» **Dataset entries**:

= = = = =

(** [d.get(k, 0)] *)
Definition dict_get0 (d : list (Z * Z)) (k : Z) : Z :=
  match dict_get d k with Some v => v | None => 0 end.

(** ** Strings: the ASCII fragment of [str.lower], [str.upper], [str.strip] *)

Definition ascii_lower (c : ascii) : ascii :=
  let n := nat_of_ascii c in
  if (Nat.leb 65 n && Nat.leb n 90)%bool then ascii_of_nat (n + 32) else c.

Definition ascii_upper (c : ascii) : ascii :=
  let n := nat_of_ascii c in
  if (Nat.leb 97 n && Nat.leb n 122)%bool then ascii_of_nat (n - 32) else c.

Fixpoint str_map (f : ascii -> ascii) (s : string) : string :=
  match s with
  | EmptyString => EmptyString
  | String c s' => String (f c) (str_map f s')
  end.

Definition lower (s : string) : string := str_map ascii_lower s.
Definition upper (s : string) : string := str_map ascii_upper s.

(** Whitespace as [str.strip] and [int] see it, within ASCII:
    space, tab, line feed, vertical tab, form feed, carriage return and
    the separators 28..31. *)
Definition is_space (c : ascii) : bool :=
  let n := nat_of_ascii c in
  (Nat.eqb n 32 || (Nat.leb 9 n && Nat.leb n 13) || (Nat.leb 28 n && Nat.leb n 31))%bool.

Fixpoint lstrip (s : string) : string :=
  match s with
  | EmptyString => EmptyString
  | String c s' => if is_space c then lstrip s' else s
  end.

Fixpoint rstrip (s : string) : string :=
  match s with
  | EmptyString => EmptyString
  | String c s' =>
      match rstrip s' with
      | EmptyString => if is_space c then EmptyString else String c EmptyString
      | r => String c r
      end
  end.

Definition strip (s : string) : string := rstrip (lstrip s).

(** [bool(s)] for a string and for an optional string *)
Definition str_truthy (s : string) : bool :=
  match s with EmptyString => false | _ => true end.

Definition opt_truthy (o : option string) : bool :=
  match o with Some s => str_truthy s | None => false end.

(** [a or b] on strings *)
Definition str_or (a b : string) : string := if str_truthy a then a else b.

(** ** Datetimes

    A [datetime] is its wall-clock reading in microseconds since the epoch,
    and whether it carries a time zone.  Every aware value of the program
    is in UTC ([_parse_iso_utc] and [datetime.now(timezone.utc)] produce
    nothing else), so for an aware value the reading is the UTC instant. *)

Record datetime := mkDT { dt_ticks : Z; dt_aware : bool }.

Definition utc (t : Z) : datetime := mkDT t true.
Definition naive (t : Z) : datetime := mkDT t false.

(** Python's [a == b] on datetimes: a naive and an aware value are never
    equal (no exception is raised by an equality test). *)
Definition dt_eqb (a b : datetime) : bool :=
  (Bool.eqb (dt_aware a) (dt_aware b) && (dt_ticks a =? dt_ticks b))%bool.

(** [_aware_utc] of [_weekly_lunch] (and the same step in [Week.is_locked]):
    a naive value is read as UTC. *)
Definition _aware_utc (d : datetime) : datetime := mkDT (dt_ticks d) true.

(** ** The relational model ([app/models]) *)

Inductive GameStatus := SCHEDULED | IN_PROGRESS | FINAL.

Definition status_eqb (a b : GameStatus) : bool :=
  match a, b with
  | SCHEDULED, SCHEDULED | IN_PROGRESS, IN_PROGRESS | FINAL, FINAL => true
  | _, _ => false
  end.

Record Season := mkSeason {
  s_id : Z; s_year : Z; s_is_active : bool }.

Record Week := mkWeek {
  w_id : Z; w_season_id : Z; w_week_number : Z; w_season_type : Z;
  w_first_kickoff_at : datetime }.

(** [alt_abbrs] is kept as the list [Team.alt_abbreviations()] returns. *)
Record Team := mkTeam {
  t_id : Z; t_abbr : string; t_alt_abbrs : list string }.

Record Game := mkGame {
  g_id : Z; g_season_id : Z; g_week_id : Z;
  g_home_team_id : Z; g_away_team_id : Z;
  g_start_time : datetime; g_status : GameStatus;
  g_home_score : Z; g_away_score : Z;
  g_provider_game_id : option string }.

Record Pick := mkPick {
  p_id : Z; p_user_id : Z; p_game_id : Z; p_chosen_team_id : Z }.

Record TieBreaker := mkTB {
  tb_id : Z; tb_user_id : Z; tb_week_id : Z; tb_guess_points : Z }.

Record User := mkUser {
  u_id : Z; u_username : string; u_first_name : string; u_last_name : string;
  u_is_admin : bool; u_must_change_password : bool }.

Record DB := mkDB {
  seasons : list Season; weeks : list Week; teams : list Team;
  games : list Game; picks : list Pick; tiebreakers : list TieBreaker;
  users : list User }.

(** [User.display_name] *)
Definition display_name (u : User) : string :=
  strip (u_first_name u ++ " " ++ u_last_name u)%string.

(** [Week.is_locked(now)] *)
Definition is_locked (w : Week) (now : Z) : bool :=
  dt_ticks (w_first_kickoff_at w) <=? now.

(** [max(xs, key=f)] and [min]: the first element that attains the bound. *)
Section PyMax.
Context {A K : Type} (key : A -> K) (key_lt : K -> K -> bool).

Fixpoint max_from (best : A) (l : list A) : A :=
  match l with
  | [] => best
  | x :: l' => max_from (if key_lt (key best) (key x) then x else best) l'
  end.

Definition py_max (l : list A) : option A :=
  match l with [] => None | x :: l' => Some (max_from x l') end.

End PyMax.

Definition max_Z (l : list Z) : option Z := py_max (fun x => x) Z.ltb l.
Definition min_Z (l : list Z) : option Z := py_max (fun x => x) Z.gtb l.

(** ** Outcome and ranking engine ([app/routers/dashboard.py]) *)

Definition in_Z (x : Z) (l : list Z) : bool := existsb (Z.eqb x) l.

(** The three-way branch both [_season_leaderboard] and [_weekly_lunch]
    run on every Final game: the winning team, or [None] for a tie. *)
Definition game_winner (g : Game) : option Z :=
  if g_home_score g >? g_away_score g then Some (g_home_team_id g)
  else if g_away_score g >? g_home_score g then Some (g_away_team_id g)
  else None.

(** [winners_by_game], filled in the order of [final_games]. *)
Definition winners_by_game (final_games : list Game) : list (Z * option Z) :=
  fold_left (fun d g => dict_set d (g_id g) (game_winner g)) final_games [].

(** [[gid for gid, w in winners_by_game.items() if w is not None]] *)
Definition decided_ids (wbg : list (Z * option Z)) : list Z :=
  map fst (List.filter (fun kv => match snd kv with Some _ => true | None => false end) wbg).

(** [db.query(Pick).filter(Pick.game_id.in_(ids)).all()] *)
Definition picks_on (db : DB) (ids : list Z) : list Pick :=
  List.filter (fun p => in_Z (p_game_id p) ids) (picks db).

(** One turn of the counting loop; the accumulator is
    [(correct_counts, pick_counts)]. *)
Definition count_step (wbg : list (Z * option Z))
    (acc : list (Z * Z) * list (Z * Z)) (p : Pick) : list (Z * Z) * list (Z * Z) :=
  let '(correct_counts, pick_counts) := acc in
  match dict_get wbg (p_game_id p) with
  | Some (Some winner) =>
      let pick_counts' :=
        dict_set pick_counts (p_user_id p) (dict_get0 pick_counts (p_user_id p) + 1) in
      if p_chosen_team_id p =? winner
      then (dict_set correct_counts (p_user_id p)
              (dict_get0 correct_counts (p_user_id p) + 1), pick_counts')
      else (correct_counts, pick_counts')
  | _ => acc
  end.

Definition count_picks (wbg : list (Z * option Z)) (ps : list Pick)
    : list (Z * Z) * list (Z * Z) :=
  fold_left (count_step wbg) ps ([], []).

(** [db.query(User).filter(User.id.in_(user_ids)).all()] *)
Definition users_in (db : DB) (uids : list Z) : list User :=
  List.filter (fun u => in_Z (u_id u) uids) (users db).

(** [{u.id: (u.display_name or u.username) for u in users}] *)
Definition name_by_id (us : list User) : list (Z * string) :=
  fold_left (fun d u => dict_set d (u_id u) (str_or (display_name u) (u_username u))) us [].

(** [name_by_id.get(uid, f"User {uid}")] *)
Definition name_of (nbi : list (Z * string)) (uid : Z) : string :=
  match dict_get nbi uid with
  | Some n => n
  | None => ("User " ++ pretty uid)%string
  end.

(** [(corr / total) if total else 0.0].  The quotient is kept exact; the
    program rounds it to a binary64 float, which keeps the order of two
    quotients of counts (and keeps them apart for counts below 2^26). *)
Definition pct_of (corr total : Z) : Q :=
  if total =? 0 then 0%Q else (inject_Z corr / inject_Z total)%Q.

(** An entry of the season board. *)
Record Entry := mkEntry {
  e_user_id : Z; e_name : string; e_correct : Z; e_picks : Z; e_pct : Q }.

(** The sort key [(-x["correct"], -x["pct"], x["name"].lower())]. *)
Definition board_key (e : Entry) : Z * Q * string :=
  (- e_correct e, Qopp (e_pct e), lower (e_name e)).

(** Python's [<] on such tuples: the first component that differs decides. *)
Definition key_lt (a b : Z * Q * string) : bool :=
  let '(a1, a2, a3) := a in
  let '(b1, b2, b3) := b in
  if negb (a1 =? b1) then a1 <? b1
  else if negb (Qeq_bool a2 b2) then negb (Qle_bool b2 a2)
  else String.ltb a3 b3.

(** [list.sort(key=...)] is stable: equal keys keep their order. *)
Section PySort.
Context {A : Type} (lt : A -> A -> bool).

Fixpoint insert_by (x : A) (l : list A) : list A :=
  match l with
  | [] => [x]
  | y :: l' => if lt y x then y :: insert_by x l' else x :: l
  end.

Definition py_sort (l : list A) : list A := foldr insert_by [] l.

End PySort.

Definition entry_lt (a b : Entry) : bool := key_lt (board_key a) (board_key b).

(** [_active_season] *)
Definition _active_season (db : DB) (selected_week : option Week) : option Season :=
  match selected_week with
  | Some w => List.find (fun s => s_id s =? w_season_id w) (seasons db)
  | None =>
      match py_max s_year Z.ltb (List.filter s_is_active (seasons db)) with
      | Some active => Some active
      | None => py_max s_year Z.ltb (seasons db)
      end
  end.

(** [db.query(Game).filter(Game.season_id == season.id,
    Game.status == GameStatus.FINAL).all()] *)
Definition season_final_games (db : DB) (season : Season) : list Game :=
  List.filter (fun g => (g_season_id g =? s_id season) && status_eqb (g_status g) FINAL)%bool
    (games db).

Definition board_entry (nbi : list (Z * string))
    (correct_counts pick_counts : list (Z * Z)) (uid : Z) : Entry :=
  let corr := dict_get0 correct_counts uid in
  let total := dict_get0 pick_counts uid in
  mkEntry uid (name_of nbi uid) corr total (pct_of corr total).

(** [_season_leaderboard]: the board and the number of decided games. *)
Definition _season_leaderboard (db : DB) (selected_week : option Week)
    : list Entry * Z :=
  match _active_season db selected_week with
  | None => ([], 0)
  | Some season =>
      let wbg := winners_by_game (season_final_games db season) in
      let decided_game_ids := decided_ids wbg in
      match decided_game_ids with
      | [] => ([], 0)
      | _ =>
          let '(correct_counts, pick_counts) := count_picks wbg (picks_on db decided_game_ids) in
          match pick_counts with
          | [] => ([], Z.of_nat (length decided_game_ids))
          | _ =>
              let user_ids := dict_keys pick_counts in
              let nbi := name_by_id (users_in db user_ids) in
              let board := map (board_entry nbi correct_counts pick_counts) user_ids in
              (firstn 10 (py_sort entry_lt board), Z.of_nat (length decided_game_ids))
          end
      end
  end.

= = = = =

» **What needs to be done**:
Count how many lines above include the word "value" and answer with that figure only.

» **Your response**:
4